One of the things that I didn’t understand about my dad was his “play it safe approach”. He worried about a lot of things. We never traveled further than Indiana on vacation. This is one example. Now I understand my dad. His childhood experiences caused anxiety. He battled it his entire life. Worry was an obstacle. In my early adult years I made a decision not to be ruled by fear. I prefer to face it and take risks to try new things. Needless to say, I have ventured far beyond the Indiana border and have made career choices that take me out of my comfort zone.
#2: Don’t be silent. Encourage your kid’s potential.
As a boy, one of the things I wanted from my dad was validation. I wanted him to see my potential and encourage my path. Because my dad did not have his dad around, he had to rely on himself. He didn’t get validation either. As a dad, I make it a priority to encourage my kids and grandkids to reach their potential.

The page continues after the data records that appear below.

(** ** Roles and claims *)

Definition AddToRole (u : User) (role : string) : M S (result unit) := us_AddToRole u (Mgr_Normalizer m role).
Definition RemoveFromRole (u : User) (role : string) : M S (result unit) :=
  us_RemoveFromRole u (Mgr_Normalizer m role).
Definition GetRoles (u : User) : M S (result (list string)) := us_GetRoles u.
Definition IsInRole (u : User) (role : string) : M S (result bool) := us_IsInRole u (Mgr_Normalizer m role).
Definition GetUsersInRole (role : string) : M S (result (list User)) :=
  us_GetUsersInRole (Mgr_Normalizer m role).
Definition GetClaims (u : User) : M S (result (list Claim)) := us_GetClaims u.
Definition AddClaims (u : User) (claims : list Claim) : M S (result unit) := us_AddClaims u claims.
Definition RemoveClaims (u : User) (claims : list Claim) : M S (result unit) := us_RemoveClaims u claims.
Definition GetUsersForClaim (claimType claimValue : string) : M S (result (list User)) :=
  us_GetUsersForClaim claimType claimValue.
Definition ReplaceClaim (u : User) (old replacement : Claim) : M S (result unit) :=
  _ ←? us_RemoveClaims u [old];
  us_AddClaims u [replacement].

(** ** Lockout *)

Definition IsLockedOut (u : User) : M S bool :=
  if negb (LockoutEnabled u) then mret false else
  match LockoutEnd u with
  | None => mret false
  | Some e => t ← now; mret (After e t)
  end.

Definition AccessFailed (u : User) : M S (User * result unit) :=
  let u := incr_failed u in
  u ← (if MaxFailedAccessAttempts (Opt_Lockout (Mgr_Options m)) <=? AccessFailedCount u then
         t ← now;
         let e := Add t (DefaultLockoutDuration (Opt_Lockout (Mgr_Options m))) in
         mret (set_AccessFailedCount 0 (set_LockoutEnd (Some e) u))
       else mret u);
  us_Update u.

Definition ResetAccessFailedCount (u : User) : M S (User * result unit) :=
  if AccessFailedCount u =? 0 then mret (u, Ok tt)
  else us_Update (set_AccessFailedCount 0 u).

(** ** Guests *)

Definition randomHex (n : nat) : M S string := b ← rand_read n; mret (hex_encode b).

Definition CreateAnonymous : M S (result User) :=
  id ← uuid_NewString;
  let u := set_ID id zeroUser in
  h ← randomHex 16;
  let u := set_UserName ("guest_" +:+ h) u in
  let u := set_NormalizedUserName (Mgr_Normalizer m (UserName u)) u in
  let u := set_IsAnonymous true u in
  stamp ← newStamp;
  let u := set_SecurityStamp stamp u in
  cstamp ← uuid_NewString;
  let u := set_ConcurrencyStamp cstamp u in
  let u := set_LockoutEnabled (AllowedForNewUsers (Opt_Lockout (Mgr_Options m))) u in
  u ← (if CreatedAt u =? zeroTime then t ← now; mret (set_CreatedAt t u) else mret u);
  '(u, r) ← us_Create u;
  mret match r with Err e => Err e | Ok _ => Ok u end.

Definition ConvertToRegistered (u : User) (userName email password : string) : M S (User * result unit) :=
  if negb (IsAnonymous u) then mret (u, Err ErrNotAnonymous) else
  match ValidateUserName (Opt_User (Mgr_Options m)) userName with
  | Err e => mret (u, Err e)
  | Ok _ =>
  match ValidatePassword (Opt_Password (Mgr_Options m)) password with
  | Err e => mret (u, Err e)
  | Ok _ =>
    let normUser := Mgr_Normalizer m userName in
    r ← us_FindByName normUser;
    match lookup_clash r (λ ex, negb (String.eqb (ID ex) (ID u))) ErrDuplicateUserName with
    | Some e => mret (u, Err e)
    | None =>
      let normEmail := Mgr_Normalizer m email in
      clash ← email_taken u normEmail;
      match clash with
      | Some e => mret (u, Err e)
      | None =>
        let u := set_NormalizedUserName normUser (set_UserName userName u) in
        let u := set_NormalizedEmail normEmail (set_Email email u) in
        h ← ph_Hash (Mgr_Hasher m) u password;
        let u := set_IsAnonymous false (set_PasswordHash h u) in
        stamp ← newStamp;
        us_Update (set_SecurityStamp stamp u)
      end
    end
  end
  end.

Definition PurgeAnonymousUsers (olderThan : Time) : M S (result Z) :=
  match us_PurgeAnonymousUsers with
  | None => mret (Err ErrPurgeNotSupported)
  | Some purge => purge olderThan
  end.

(** ** External logins *)

Definition AddLogin (u : User) (login : UserLoginInfo) : M S (result unit) := us_AddLogin u login.
Definition RemoveLogin (u : User) (provider key : string) : M S (result unit) := us_RemoveLogin u provider key.
Definition GetLogins (u : User) : M S (result (list UserLoginInfo)) := us_GetLogins u.
Definition FindByLogin (provider key : string) : M S (result (option User)) := us_FindByLogin provider key.
End ops.
End manager.
(** ** Properties *)

(** C14: a password sign-in succeeds, or asks for the second factor, only for an
    account found under the normalized name, that was not locked at a time the attempt
    read the clock, meets the confirmation rules, and whose stored hash accepts the
    password; which of the two depends on whether two-factor is enabled.  It never
    panics, and an unknown name fails without touching the store. *)
Theorem PasswordSignIn_sound `{Oracle} `{UnicodeDB} `{PBKDF2} {S} `{UserStore S, StoreView S, !UserStoreSpec S}
    (s : SignInManager S) (HS : HasherSpec (Mgr_Hasher (SM_Users s))) name pw lof (w : World S) :
  v_inv (w_store w) →
  wp (PasswordSignIn s name pw lof) (λ '(res, ou) w',
    (Succeeded res = true ∨ RequiresTwoFactor res = true →
      ∃ u i, v_users (w_store w) !! ID u = Some u
        ∧ NormalizedUserName u = Mgr_Normalizer (SM_Users s) name
        ∧ (w_step w <= i)%nat ∧ locked_at u (o_now i) = false ∧ CanSignIn s u = true
        ∧ PasswordHash u ≠ "" ∧ (h_check HS (PasswordHash u) pw).1 = true
        ∧ res = (if TwoFactorEnabled u then sr_two_factor else sr_succeeded)
        ∧ ∃ u', ou = Some u' ∧ ID u' = ID u)
    ∧ (map_Forall (λ _ r, NormalizedUserName r ≠ Mgr_Normalizer (SM_Users s) name) (v_users (w_store w)) →
        res = sr_failed ∧ ou = None ∧ same w w')) w.
Proof.
  intros Hi. unfold PasswordSignIn. rewrite wp_bind. unfold FindByName. wp_call spec_FindByName; [done|].
  intros r w1 [Hs1 [(u & -> & Hu & Hn)|[-> Hr]]].
  2: { wp_steps. split; [by intros [?|?]|done]. }
  assert (∀ P : Prop, map_Forall (λ _ r, NormalizedUserName r ≠ Mgr_Normalizer (SM_Users s) name)
    (v_users (w_store w)) → P) as Hno by (intros P Hf; by destruct (Hf _ _ Hu)).
  rewrite wp_bind. apply (wp_passwordSignInUser s HS u pw lof); [by eapply same_inv|..].
  - intros. wp_steps. split; [by intros [?|?]|intros Hf; exact (Hno _ Hf)].
  - intros. wp_steps. split; [by intros [?|?]|intros Hf; exact (Hno _ Hf)].
  - intros i u' w' Hge Hl Hcan Hok Hid _. wp_steps. split; [|intros Hf; exact (Hno _ Hf)].
    apply same_step in Hs1. intros _. apply andb_true_iff in Hok as [Hne%negb_true_iff%String.eqb_neq Hck].
    exists u, i. split_and!; try done; [lia|by exists u'].
  - intros. wp_steps. split; [by intros [?|?]|intros Hf; exact (Hno _ Hf)].
  - intros i j k w' _ _ _ _ _ _ u'. split; intros; wp_steps;
      (split; [case_match; by intros [?|?]|intros Hf; exact (Hno _ Hf)]).
Qed.

(** C15: lockout. On an account with [c] recorded failures and a limit of [max], wrong
    passwords are refused and counted; the one that reaches the limit sets the lock to
    [DefaultLockoutDuration] from then and clears the counter; and while the lock
    lasts every attempt, also with the right password, is refused as locked and
    changes nothing. *)
Theorem lockout_after_max `{Oracle} `{UnicodeDB} `{PBKDF2} {S} `{UserStore S, StoreView S, !UserStoreSpec S}
    (s : SignInManager S) (HS : HasherSpec (Mgr_Hasher (SM_Users s))) name pw (u : User) (w : World S) :
  let o := Opt_Lockout (Mgr_Options (SM_Users s)) in
  v_inv (w_store w) → account_of s w name u → LockoutEnd u = None → CanSignIn s u = true →
  negb (String.eqb (PasswordHash u) "") && (h_check HS (PasswordHash u) pw).1 = false →
  0 <= AccessFailedCount u < MaxFailedAccessAttempts o → MaxFailedAccessAttempts o <= MaxInt64 →
  let n := Z.to_nat (MaxFailedAccessAttempts o - AccessFailedCount u - 1) in
  wp (replicate_M n (PasswordSignIn s name pw true)) (λ rs w1,
    Forall (λ r, r.1 = sr_failed) rs ∧
    wp (PasswordSignIn s name pw true) (λ r w2, ∃ u' j,
      account_of s w2 name u' ∧ same_account u u' ∧ AccessFailedCount u' = 0
      ∧ LockoutEnd u' = Some (o_now j + DefaultLockoutDuration o)
      ∧ ∀ pw' lof, wp (PasswordSignIn s name pw' lof) (λ r w3, ∃ i, (w_step w2 <= i)%nat ∧
          (LockoutEnabled u = true → o_now i < o_now j + DefaultLockoutDuration o →
            r = (sr_locked, Some u') ∧ same w2 w3)) w2) w1) w.
Proof.
  intros o Hi Hacc Hend Hcan Hno Hc Hmax n.
  apply (wp_failed_attempts s HS n name pw w _ u); try done; [lia|fold o; lia|].
  intros rs u1 w1 Hl Hf Hi1 Hacc1 Hsa1 Hend1 Hcnt1. split; [done|].
  assert (CanSignIn s u1 = CanSignIn s u ∧ PasswordHash u1 = PasswordHash u
    ∧ LockoutEnabled u1 = LockoutEnabled u) as (Hcan1 & Hph1 & Hle1) by (rewrite Hsa1; done).
  apply (wp_failed_attempt s HS name pw u1); [done..|by rewrite Hcan1|by rewrite Hph1|].
  intros c j k w2. cbn zeta. fold o.
  assert (failed_row o (o_now j) u1 = set_AccessFailedCount 0
    (set_LockoutEnd (Some (o_now j + DefaultLockoutDuration o)) (incr_failed u1))) as ->.
  { unfold failed_row. cbn. rewrite wrap_int64_small by (unfold MinInt64; lia).
    by rewrite (proj2 (Z.leb_le _ _)) by lia. }
  set (u2 := set_ConcurrencyStamp c _). intros Hm.
  assert (same_account u1 u2) as Hsa2 by by destruct u1.
  assert (account_of s w2 name u2) as Hacc2 by by eapply account_of_row_set.
  exists u2, j. split_and!; [done|by eapply same_account_trans|done|done|].
  intros pw' lof. eapply wp_mono; [apply (wp_locked_attempt s HS name pw' lof u2 w2); [by eapply row_set_inv|done]|].
  intros r w3 (i & Hle & Hr). exists i. split; [done|]. intros Hen Ht. apply Hr, locked_at_spec.
  split; [by rewrite <-Hle1 in Hen|]. by eexists.
Qed.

#3: Don’t be emotionally disconnected
Dads who emerged from The Depression and World War II were not very good at being emotionally tuned in to their kids. From a young age my dad had to suppress his feelings and focus on taking care of his mom and siblings. From what I know he didn’t get any emotional support until he married my mom. As a dad, I strive to be emotionally connected to the people around me. I do my best to open up and share my feelings with others. Near the end of his life my dad and I had some deep conversations I treasure.
#4: Don’t be socially isolated
I don’t recall dad having buddies. He talked about guys he knew in the Navy. However, I never seen him go out socially with friends. He spent his time with mom and his kids. Early in my adult life I was so occupied with family and work responsibilities I didn’t make time for friendships. Eventually, I decided to fill this void with quality male relationships. I belong to a “band of brothers” who do life together and have each other’s back.
#5: Don’t ignore your health
The first time I ever saw my dad address a medical problem was when he was 63 years old. He died later that night. He had retired about a year or so earlier. Had he taken his health more seriously, no doubt he would have been around much longer. Lesson for me–don’t ignore your health. I do annual check-ups and address health concerns immediately. Exercise is a staple in my life. I follow a moderation plan with food and alcohol.